**Items listed in a dataset:**
========================

Lemma demo_lawful :
  lawful 4 [] (demo_symbols 1 2 3 4 0) (demo_machine quiet_callee).
Proof.
  assert (Hsize : map_Forall (λ _ y, ∀ n, bytes_of 4 [] (sym_type y) = Some n → (n ≤ 8)%nat)
    (demo_symbols 1 2 3 4 0)).
  { apply (map_Forall_impl (λ _ y, default 0%nat (bytes_of 4 [] (sym_type y)) ≤ 8)%nat).
    - apply (bool_decide_eq_true_1 _). vm_compute. reflexivity.
    - intros _ y Hy n Hn. by rewrite Hn in Hy. }
  assert (Hidx : map_Forall (λ s y, map_Forall (λ s' y', 1 ≤ sym_index y → sym_index y = sym_index y' → s = s')
    (demo_symbols 1 2 3 4 0)) (demo_symbols 1 2 3 4 0)).
  { apply (bool_decide_eq_true_1 _). vm_compute. reflexivity. }
  split.
  - intros s y n s' y' n' a Hy Hn Ha Hy' Hn' Ha'. specialize (Hsize s y Hy n Hn) as Hs.
    specialize (Hsize s' y' Hy' n' Hn') as Hs'. simpl in Ha, Ha'. lia.
  - intros s y s' y' Hy Hy'. by apply (Hidx s y Hy s' y').
  - intros v old old' new i Hl Hi. simpl. unfold demo_insert. by rewrite !list_lookup_imap, Hi.
  - intros v old old' new Hl. simpl. unfold demo_insert. by rewrite !length_imap.
  - intros m m' f t ps m1 v _ [Hd Hm] [= <- <-]. exists m'. split; [done|]. split; [done|]. split; [done|].
    split; [done|]. done.
Qed.

Lemma demo_identity : keeps_identity 4 [] (demo_machine quiet_callee).
Proof.
  intros e v w Hi _ Hop. simpl in Hop. unfold demo_operate in Hop. unfold is_identity in Hi.
  case_bool_decide as He; [|done]. rewrite He in Hop. congruence.
Qed.

(** * One round of the optimizer preserves every run

    The analysis, the removal of dead stores and the merging of chained
    assignments put together over a flow graph. *)

(** A traversal whose callback changes its own block only. *)
Lemma traverse_pointwise (R : block → block → Prop) f rs bs bs' n :
  (∀ bs r bs' n, f bs r = Ok (bs', n) → ∃ b b', bs !! r = Some b ∧ R b b' ∧ bs' = <[r := b']> bs) →
  NoDup rs → traverse f bs rs = Ok (bs', n) →
  (∀ r, r ∈ rs → ∃ b b', bs !! r = Some b ∧ bs' !! r = Some b' ∧ R b b') ∧
  (∀ r, r ∉ rs → bs' !! r = bs !! r).
Proof.
  intros Hf Hnd. revert bs n. induction Hnd as [|r rs Hr Hnd IH]; intros bs n H; simpl in H.
  - injection H as <- _. split; [|done]. intros r Hr. by apply not_elem_of_nil in Hr.
  - apply bind_ok_inv in H as ([bs1 k] & H1 & H). apply bind_ok_inv in H as ([bs2 j] & H2 & H).
    injection H as -> _. destruct (Hf _ _ _ _ H1) as (b & b' & Hb & HR & ->).
    destruct (IH _ _ H2) as [Hin Hout]. split.
    + intros q Hq. apply elem_of_cons in Hq as [->|Hq].
      * exists b, b'. split; [done|]. split; [|done]. by rewrite (Hout r Hr), lookup_insert_eq.
      * destruct (Hin q Hq) as (c & c' & Hc & Hc' & HRc).
        rewrite lookup_insert_ne in Hc by congruence. eauto.
    + intros q Hq. rewrite not_elem_of_cons in Hq. destruct Hq as [Hne Hq].
      rewrite (Hout q Hq). by apply lookup_insert_ne.
Qed.

Section runs.
Context (fuel : nat) (ts : typetab) (level : Z) (ys : symbols) (M : machine).
Context (HM : lawful fuel ts ys M) (HI : keeps_identity fuel ts M).

Local Abbreviation agree := (agree fuel ts ys M).
Local Abbreviation sagree := (sagree fuel ts ys M).
Local Abbreviation valid := (valid (fuel:=fuel) (ts:=ts) (ys:=ys)).
Local Abbreviation exec_code := (exec_code fuel ts ys M).
Local Abbreviation run := (run fuel ts ys M).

========================

**WORK ORDER:** Please retype the top of the data exactly, down to and including the line that holds "- intros _ y", and nothing further.

**TASK OUTPUT:**
Lemma demo_lawful :
  lawful 4 [] (demo_symbols 1 2 3 4 0) (demo_machine quiet_callee).
Proof.
  assert (Hsize : map_Forall (λ _ y, ∀ n, bytes_of 4 [] (sym_type y) = Some n → (n ≤ 8)%nat)
    (demo_symbols 1 2 3 4 0)).
  { apply (map_Forall_impl (λ _ y, default 0%nat (bytes_of 4 [] (sym_type y)) ≤ 8)%nat).
    - apply (bool_decide_eq_true_1 _). vm_compute. reflexivity.
    - intros _ y Hy n Hn. by rewrite Hn in Hy. }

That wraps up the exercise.